I've always been led to believe that one of the purposes of education was to enable women and men to make their own choices - moral and otherwise. Why does the writer of the second editorial cast so much vitriol at a workshop intended to educate those who want to protect and keep legal a set of choices concerning reproductive options?

Surely, abortion-rights advocates need all the help they can get if abortion-rights opponents share the sentiments and tactics of Ralph Reed, executive director of The Christian Coalition. Reed has stated, ``I want to be invisible. I do guerrilla warfare. I paint my face and travel at night. You don't know it's over until you're in a body bag. You don't know until election night.'' The "Imposing morals" editorial conveniently failed to quote this, which was printed on the workshop's brochure that your writer so hysterically maligned.

Reed and other abortion-rights opponents would do well to keep in mind that not every religion in every era has deemed abortions as immoral. Not until 1869 did the Catholic Church adopt the doctrine that the soul enters the body at conception. Until the l9th century, the Catholic Church maintained the doctrine of passive conception, which held that the soul arrives in the fifth month of pregnancy to quicken the fetus that's previously soulless. Likewise, according to Brahman texts, abortions were perfectly acceptable before the fifth month of pregnancy.

Many argue these were ideas of a less enlightened time. But considering the gross misuses made in this century of science and technology - for which we're now reaping a tragic harvest in stockpiles of dangerous nuclear weapons and waste, environmental damage and pollution, the potential for epidemics caused by anti-biotic resistant microbes (over which contemporary medicine is currently powerless) - I hardly think we in the 20th century can claim to be more enlightened than those of a less technological era.

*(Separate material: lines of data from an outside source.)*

Lemma keeps_cache_try_catch {A} (body : M A) (handler : string -> M A) :
  keeps_cache body -> (forall msg, keeps_cache (handler msg)) ->
  keeps_cache (try_catch body handler).
Proof.
  intros Hb Hh w. unfold try_catch. specialize (Hb w).
  destruct (body w) as [[a | msg] w1]; simpl in *.
  - assumption.
  - now rewrite Hh.
Qed.

Lemma keeps_cache_store_call {A} op (run : M A) :
  keeps_cache run -> keeps_cache (store_call op run).
Proof.
  intros Hrun w. unfold store_call.
  destruct (w_faults w) as [|[msg|] rest]; try reflexivity; now rewrite Hrun.
Qed.

Lemma keeps_cache_all_of {A B} (f : A -> M B) (xs : list A) :
  (forall x, keeps_cache (f x)) -> keeps_cache (all_of f xs).
Proof.
  intros Hf. induction xs as [|x rest IH]; intros w; simpl; [reflexivity|].
  pose proof (Hf x w) as Hx.
  destruct (f x w) as [[b | msg] w1]; simpl in *.
  - pose proof (IH w1) as Hrest.
    destruct (all_of f rest w1) as [[bs | msg] w2]; simpl in *; congruence.
  - rewrite IH. assumption.
Qed.

Ltac frame_cache :=
  repeat first
    [ apply keeps_cache_bind; [|intros ?]
    | apply keeps_cache_try_catch; [|intros ?]
    | apply keeps_cache_store_call
    | apply keeps_cache_all_of; intros ?
    | apply keeps_cache_ret
    | apply keeps_cache_throw
    | apply keeps_cache_read
    | match goal with |- keeps_cache (match ?x with _ => _ end) => destruct x end
    | match goal with |- keeps_cache (if ?x then _ else _) => destruct x end
    | (intros ?; reflexivity) ].

Lemma createRecord_keeps_cache (E : Collab) body :
  keeps_cache (RecordController.createRecord E body).
Proof.
  unfold RecordController.createRecord, insert_record. frame_cache.
Qed.

Lemma updateRecord_keeps_cache id body :
  keeps_cache (RecordController.updateRecord id body).
Proof.
  unfold RecordController.updateRecord, record_find_by_id_and_update. frame_cache.
Qed.

Lemma updateRecordNotes_keeps_cache id body :
  keeps_cache (RecordController.updateRecordNotes id body).
Proof.
  unfold RecordController.updateRecordNotes, record_find_by_id, save_record, write.
  frame_cache.
Qed.

Lemma deleteRecord_keeps_cache id :
  keeps_cache (RecordController.deleteRecord id).
Proof.
  unfold RecordController.deleteRecord, record_find_by_id_and_delete. frame_cache.
Qed.

Lemma cascade_keeps_cache (E : Collab) id body :
  keeps_cache (MountedController.updateRecord E id body).
Proof.
  unfold MountedController.updateRecord, record_find_by_id_and_update, find_records,
    user_find_one, user_find_by_id_and_update.
  frame_cache.
Qed.

Lemma write_step_cache (E : Collab) w w' :
  write_step E w w' -> w_cache w' = w_cache w.
Proof.
  intros H. destruct H.
  - apply createRecord_keeps_cache.
  - apply updateRecord_keeps_cache.
  - apply cascade_keeps_cache.
  - apply updateRecordNotes_keeps_cache.
  - apply deleteRecord_keeps_cache.
  - reflexivity.
  - reflexivity.
Qed.

(** ** The list endpoint *)

Lemma cache_get_run (k : CacheKey) (w : World) :
  cache_get k w = (Done (cached_at k w), w).
Proof. reflexivity. Qed.

(** A hit: the stored response, and nothing else happens. *)
Lemma getRecords_hit (E : Collab) (query : RawQuery) (w : World) data :
  cached_at (cache_key E query) w = Some data ->
  RecordController.getRecords E query w = (Done (json (BList data)), w).
Proof.
  intros Hhit. unfold RecordController.getRecords.
  apply try_catch_done.
  rewrite (bind_done _ _ _ _ _ (cache_get_run _ w)).
  fold (filter_of E query). fold (cache_key E query). now rewrite Hhit.
Qed.

Lemma find_records_run (E : Collab) (q : Query) (w : World) :
  quiet w ->
  find_records E q w = (Done (matching E q w), logged (RecordFind q) w).
Proof. intros Hq. unfold find_records. now rewrite store_call_quiet. Qed.

Lemma find_records_paged_run (E : Collab) (q : Query) (skip limit : Z) (w : World) :
  quiet w -> (0 <= skip)%Z ->
  find_records_paged E q skip limit w =
  (Done (let rest := drop (Z.to_nat skip) (matching E q w) in
         if (limit =? 0)%Z then rest else take (Z.abs_nat limit) rest),
   logged (RecordFindPaged q skip limit) w).
Proof.
  intros Hq Hskip. unfold find_records_paged. rewrite store_call_quiet by assumption.
  apply Z.ltb_ge in Hskip. now rewrite Hskip.
Qed.

Lemma count_documents_run (E : Collab) (q : Query) (w : World) :
  quiet w ->
  count_documents E q w =
  (Done (Z.of_nat (length (matching E q w))), logged (RecordCount q) w).
Proof. intros Hq. unfold count_documents. now rewrite store_call_quiet. Qed.

Lemma aggregate_total_run (E : Collab) (q : Query) (w : World) :
  quiet w ->
  aggregate_total E q w =
  (Done (match matching E q w with
         | [] => []
         | ds => [fold_left sum_step ds (Js.Fin 0)]
         end),
   logged (RecordSumAmount q) w).
Proof. intros Hq. unfold aggregate_total. now rewrite store_call_quiet. Qed.

Lemma getRecords_miss_unpaged (E : Collab) (query : RawQuery) (w : World) :
  cached_at (cache_key E query) w = None ->
  amount_only query = true ->
  quiet w ->
  RecordController.getRecords E query w =
  (Done (json (BList (unpaged_response E query w))),
   stored (cache_key E query) (unpaged_response E query w)
          (logged (RecordFind (filter_of E query)) w)).
Proof.
  intros Hmiss Hmode Hq. unfold RecordController.getRecords.
  apply try_catch_done.
  rewrite (bind_done _ _ _ _ _ (cache_get_run _ w)).
  fold (filter_of E query). fold (cache_key E query). rewrite Hmiss.
  fold (amount_only query). rewrite Hmode.
  rewrite (bind_done _ _ _ _ _ (find_records_run E _ w Hq)).
  reflexivity.
Qed.

Lemma getRecords_miss_paged (E : Collab) (query : RawQuery) (w : World) :
  cached_at (cache_key E query) w = None ->
  amount_only query = false ->
  quiet w ->
  (0 <= (page_of query - 1) * limit_of query)%Z ->
  let ops := [ RecordFindPaged (filter_of E query)
                 ((page_of query - 1) * limit_of query) (limit_of query);
               RecordCount (filter_of E query);
               RecordSumAmount (filter_of E query) ] in
  RecordController.getRecords E query w =
  (Done (json (BList (paged_response E query w))),
   stored (cache_key E query) (paged_response E query w)
          (fold_left (fun w op => logged op w) ops w)).
Proof.
  intros Hmiss Hmode Hq Hskip ops. unfold RecordController.getRecords.
  apply try_catch_done.
  rewrite (bind_done _ _ _ _ _ (cache_get_run _ w)).
  fold (filter_of E query). fold (cache_key E query). rewrite Hmiss.
  fold (amount_only query). rewrite Hmode.
  fold (page_of query). fold (limit_of query).
  rewrite (bind_done _ _ _ _ _ (find_records_paged_run E _ _ _ w Hq Hskip)).
  set (w1 := logged _ w).
  assert (Hq1 : quiet w1) by now apply quiet_logged.
  rewrite (bind_done _ _ _ _ _ (count_documents_run E _ w1 Hq1)).
  set (w2 := logged _ w1).
  assert (Hq2 : quiet w2) by now apply quiet_logged.
  rewrite (bind_done _ _ _ _ _ (aggregate_total_run E _ w2 Hq2)).
  unfold paged_response, matching.
  change (w_records w1) with (w_records w).
  change (w_records w2) with (w_records w).
  destruct (List.filter (matches E (filter_of E query)) (w_records w)); reflexivity.
Qed.
(** * Mood-Melodies: playlist search, de-duplication, scoring and selection

    A shallow embedding of the services under [src/services] and of the two
    service classes among the unnamed parts, followed by the properties
    stated about them.

    Modelling conventions.
    - JavaScript strings are [string]s; [toLowerCase] folds the ASCII letters
      [A-Z] and leaves every other character alone.
    - JavaScript numbers that count things (tracks, followers, [count]) are
      [Z]; scores are real numbers ([R]) and the arithmetic on them is exact:
      the rounding of IEEE doubles is not part of the model.
    - An object literal used as a table is a [gmap] from its own keys. A
      lookup [table[key]] goes through [getProperty], which finds the own
      keys and, as the prototype chain does, the names that every object
      inherits from [Object.prototype].
    - [null] / [undefined] are [None].
    - [async] code runs in the monad [Async]: it threads the list of search
      requests issued so far and either returns a value or throws.
      Calls to [console] leave no trace in the model. *)

From Stdlib Require Import String Ascii ZArith QArith Qround Reals Lra Lia Sorted.
From stdpp Require Import base option list gmap sets strings.

Open Scope string_scope.
Open Scope list_scope.

(** ** Strings *)

Definition lowerChar (c : ascii) : ascii :=
  let n := N_of_ascii c in
  if ((65 <=? n) && (n <=? 90))%N then ascii_of_N (n + 32) else c.

Fixpoint toLowerCase (s : string) : string :=
  match s with
  | EmptyString => EmptyString
  | String c s' => String (lowerChar c) (toLowerCase s')
  end.

(** [includes s sub] is [s.includes(sub)]: does [sub] occur in [s]? *)
Fixpoint includes (s sub : string) : bool :=
  String.prefix sub s ||
  match s with
  | EmptyString => false
  | String _ s' => includes s' sub
  end.

(** Truthiness of a possibly missing string: [null], [undefined] and the
    empty string are falsy. *)
Definition truthy (o : option string) : bool :=
  match o with
  | Some (String _ _) => true
  | _ => false
  end.

(** ** Object literals used as tables *)

(** The names that an object literal inherits from [Object.prototype]: those
    of the language standard and of its Annex B. *)
Definition Object_prototype : list string :=
  ["constructor"; "hasOwnProperty"; "isPrototypeOf"; "propertyIsEnumerable";
   "toLocaleString"; "toString"; "valueOf"; "__proto__";
   "__defineGetter__"; "__defineSetter__"; "__lookupGetter__";
   "__lookupSetter__"].

(** A value that is either of the type [A] that the code expects, or the
    function (for [__proto__], the object) that [Object.prototype] holds
    under the name [key]. An inherited value is truthy; it is neither an
    array nor a string and has none of the array methods, so that calling
    [slice], [forEach], [some] or [join] on it, or iterating over it, throws
    a [TypeError]. *)
Inductive Value (A : Type) :=
| Just (a : A)
| Inherited (key : string).
Arguments Just {A} a.
Arguments Inherited {A} key.

(** [table[key]] for an object literal [table]; [Just None] is
    [undefined]. *)
Definition getProperty {A} (table : gmap string A) (key : string)
    : Value (option A) :=
  match table !! key with
  | Some a => Just (Some a)
  | None =>
      if bool_decide (key ∈ Object_prototype) then Inherited key
      else Just None
  end.

(** [v || fallback]. The tables of this program hold arrays and non-empty
    strings, which are truthy. *)
Definition orElse {A} (v : Value (option A)) (fallback : A) : Value A :=
  match v with
  | Just (Some a) => Just a
  | Just None => Just fallback
  | Inherited key => Inherited key
  end.
(** * Palletizer Go SDK (client.go): a shallow embedding and its properties

    - float64 is Rocq's primitive binary64 [float]; its operations are the
      IEEE 754 round-to-nearest-even ones Go compiles [*] and [/] to.
    - Go's [int] is [Z] (64-bit range where it matters), a Go slice is
      [slice A] (with the nil slice apart from the empty one), a Go string is
      a Rocq [string] (a sequence of bytes).
    - encoding/json is modelled at the level of the JSON value tree: the
      encoder ([json.Marshal]) maps Go values to [json], the decoder
      ([json.Unmarshal]) maps [json] back into Go values.
    - the parts of the Go standard library that do I/O (url parsing, the
      HTTP round trip, reading the body, the response decoder, printing a
      JSON tree to bytes) are fields of a [runtime] record; [Pack] is
      defined over any runtime. *)

From Stdlib Require Import ZArith QArith Qpower Qabs Lqa Lia List String Ascii Bool.
From Stdlib Require Import Floats.SpecFloat Floats.PrimFloat Floats.FloatOps
  Floats.FloatAxioms.
Import ListNotations.

Set Warnings "-inexact-float -register-all".

Open Scope string_scope.
Open Scope Z_scope.

(** ** Generic helpers *)

Inductive result (A E : Type) : Type :=
| Ok (a : A)
| Err (e : E).
Arguments Ok {A E} a.
Arguments Err {A E} e.

(** A Go slice: [None] is the nil slice, [Some l] a non-nil one. *)
Definition slice (A : Type) := option (list A).

Definition slice_to_list {A} (s : slice A) : list A :=
  match s with None => [] | Some l => l end.

(** ** Data model (client.go, lines 79-158) *)

Module Carton.
Record t := mk {
    ID : string;
    Length : float;
    Width : float;
    Height : float;
    Weight : float;
    Quantity : Z;
    Fragile : bool;
    AllowRotation : bool }.
Definition zero : t := mk EmptyString 0%float 0%float 0%float 0%float 0 false false.
End Carton.

Module PackingConstraints.
Record t := mk {
    MaxLength : float;
    MaxWidth : float;
    MaxHeight : float;
    MaxWeight : float }.
Definition zero : t := mk 0%float 0%float 0%float 0%float.
End PackingConstraints.

Module PackingOptions.
Record t := mk { SupportPercentage : float }.
Definition zero : t := mk 0%float.
End PackingOptions.

Module PackingRequest.
Record t := mk {
    Cartons : slice Carton.t;
    PackingConstraints : PackingConstraints.t;
    PackingOptions : PackingOptions.t }.
Definition zero : t := mk None PackingConstraints.zero PackingOptions.zero.
End PackingRequest.

Module Point3D.
Record t := mk { X : float; Y : float; Z : float }.
End Point3D.

Module Dimensions.
Record t := mk { Length : float; Width : float; Height : float }.
End Dimensions.

Module PlacedCarton.
Record t := mk {
    CartonID : string;
    Position : Point3D.t;
    Dimensions : Dimensions.t;
    Orientation : string;
    Weight : float;
    Layer : Z }.
End PlacedCarton.

Module Pallet.
Record t := mk {
    PalletID : Z;
    TotalWeight : float;
    TotalHeight : float;
    UtilizationPercentage : float;
    Cartons : slice PlacedCarton.t;
    CenterOfGravity : Point3D.t }.
End Pallet.

Module PackingSummary.
Record t := mk {
    TotalPallets : Z;
    TotalCartonsPacked : Z;
    AverageUtilization : float;
    ComputationTimeMs : Z }.
End PackingSummary.

Module PackingResponse.
Record t := mk {
    Pallets : slice Pallet.t;
    Summary : PackingSummary.t;
    Error : string }.
End PackingResponse.

(** ** encoding/json: values, errors and UTF-8 handling *)

(** A JSON number literal. [NInt z] is the decimal literal the encoder
    writes for a Go integer; [NFloat f] is the literal the encoder writes
    for a finite float64 [f] (strconv's shortest representation, which
    strconv.ParseFloat reads back as exactly [f]). *)
Inductive number :=
| NInt (z : Z)
| NFloat (f : float).

Inductive json :=
| JNull
| JBool (b : bool)
| JNumber (n : number)
| JString (s : string)
| JArray (l : list json)
| JObject (fields : list (string * json)).

(** The error values of encoding/json that these types can raise. *)
Inductive json_error :=
| UnsupportedValueError (str : string)
| SyntaxError (msg : string) (offset : Z)
| UnmarshalTypeError (value : string) (type_ : string).

Definition json_error_message (e : json_error) : string :=
  match e with
  | UnsupportedValueError str => "json: unsupported value: " ++ str
  | SyntaxError msg _ => msg
  | UnmarshalTypeError value ty =>
      "json: cannot unmarshal " ++ value ++ " into Go value of type " ++ ty
  end.

Definition first_error (e1 e2 : option json_error) : option json_error :=
  match e1 with Some _ => e1 | None => e2 end.

Definition byte_in (c : ascii) (lo hi : N) : bool :=
  (lo <=? N_of_ascii c)%N && (N_of_ascii c <=? hi)%N.

(** One step of utf8.DecodeRuneInString: the next valid UTF-8 sequence and
    the rest of the string, or [None] when the first byte does not start a
    valid sequence (Go's [RuneError] of width 1). *)
Definition utf8_next (s : string) : option (string * string) :=
  match s with
  | EmptyString => None
  | String c0 r0 =>
    if byte_in c0 0 0x7F then Some (String c0 EmptyString, r0) else
    match r0 with
    | EmptyString => None
    | String c1 r1 =>
      if byte_in c0 0xC2 0xDF then
        (if byte_in c1 0x80 0xBF then Some (String c0 (String c1 EmptyString), r1)
         else None)
      else if byte_in c0 0xE0 0xEF then
        let lo := if (N_of_ascii c0 =? 0xE0)%N then 0xA0%N else 0x80%N in
        let hi := if (N_of_ascii c0 =? 0xED)%N then 0x9F%N else 0xBF%N in
        match r1 with
        | String c2 r2 =>
          if byte_in c1 lo hi && byte_in c2 0x80 0xBF
          then Some (String c0 (String c1 (String c2 EmptyString)), r2) else None
        | EmptyString => None
        end
      else if byte_in c0 0xF0 0xF4 then
        let lo := if (N_of_ascii c0 =? 0xF0)%N then 0x90%N else 0x80%N in
        let hi := if (N_of_ascii c0 =? 0xF4)%N then 0x8F%N else 0xBF%N in
        match r1 with
        | String c2 (String c3 r3) =>
          if byte_in c1 lo hi && byte_in c2 0x80 0xBF && byte_in c3 0x80 0xBF
          then Some (String c0 (String c1 (String c2 (String c3 EmptyString))), r3)
          else None
        | _ => None
        end
      else None
    end
  end.

(** The UTF-8 encoding of U+FFFD. *)
Definition replacement_char : string :=
  String (ascii_of_N 0xEF) (String (ascii_of_N 0xBF) (String (ascii_of_N 0xBD) EmptyString)).

(** encodeState.string: every byte that does not start a valid UTF-8
    sequence is replaced by U+FFFD. Every step consumes at least one byte,
    so [length s] steps of fuel are enough. *)
Fixpoint utf8_coerce_fuel (fuel : nat) (s : string) : string :=
  match fuel with
  | O => s
  | S fuel' =>
    match s with
    | EmptyString => EmptyString
    | String _ rest =>
      match utf8_next s with
      | Some (p, r) => p ++ utf8_coerce_fuel fuel' r
      | None => replacement_char ++ utf8_coerce_fuel fuel' rest
      end
    end
  end.

Definition utf8_coerce (s : string) : string := utf8_coerce_fuel (String.length s) s.

Fixpoint utf8_valid_fuel (fuel : nat) (s : string) : bool :=
  match fuel with
  | O => true
  | S fuel' =>
    match s with
    | EmptyString => true
    | String _ _ =>
      match utf8_next s with
      | Some (_, r) => utf8_valid_fuel fuel' r
      | None => false
      end
    end
  end.

(** utf8.ValidString. *)
Definition utf8_valid (s : string) : bool := utf8_valid_fuel (String.length s) s.

(** ** json.Marshal on the request types *)

Notation "x <- m ;; k" :=
  (match m with Ok x => k | Err e => Err e end)
  (at level 60, right associativity).

(** floatEncoder: NaN and the infinities are rejected with an
    UnsupportedValueError (named as strconv.FormatFloat prints them). *)
Definition encode_float (f : float) : result json json_error :=
  if is_nan f then Err (UnsupportedValueError "NaN")
  else if is_infinity f then
    Err (UnsupportedValueError (if get_sign f then "-Inf" else "+Inf"))
  else Ok (JNumber (NFloat f)).

Definition encode_int (z : Z) : json := JNumber (NInt z).

Definition encode_string (s : string) : json := JString (utf8_coerce s).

Of course politics determines whose morals are imposed on the rest of us. But if it's ``OK to work to alter state or federal law to conform with [one's] beliefs,'' then it should be equally as proper for abortion-rights advocates to have their beliefs legislated as it is for abortion-rights opponents to have theirs enacted. Anything less would be undemocratic, right?

Paula F. Williams of New Castle is a health-information manager at a local health-care facility.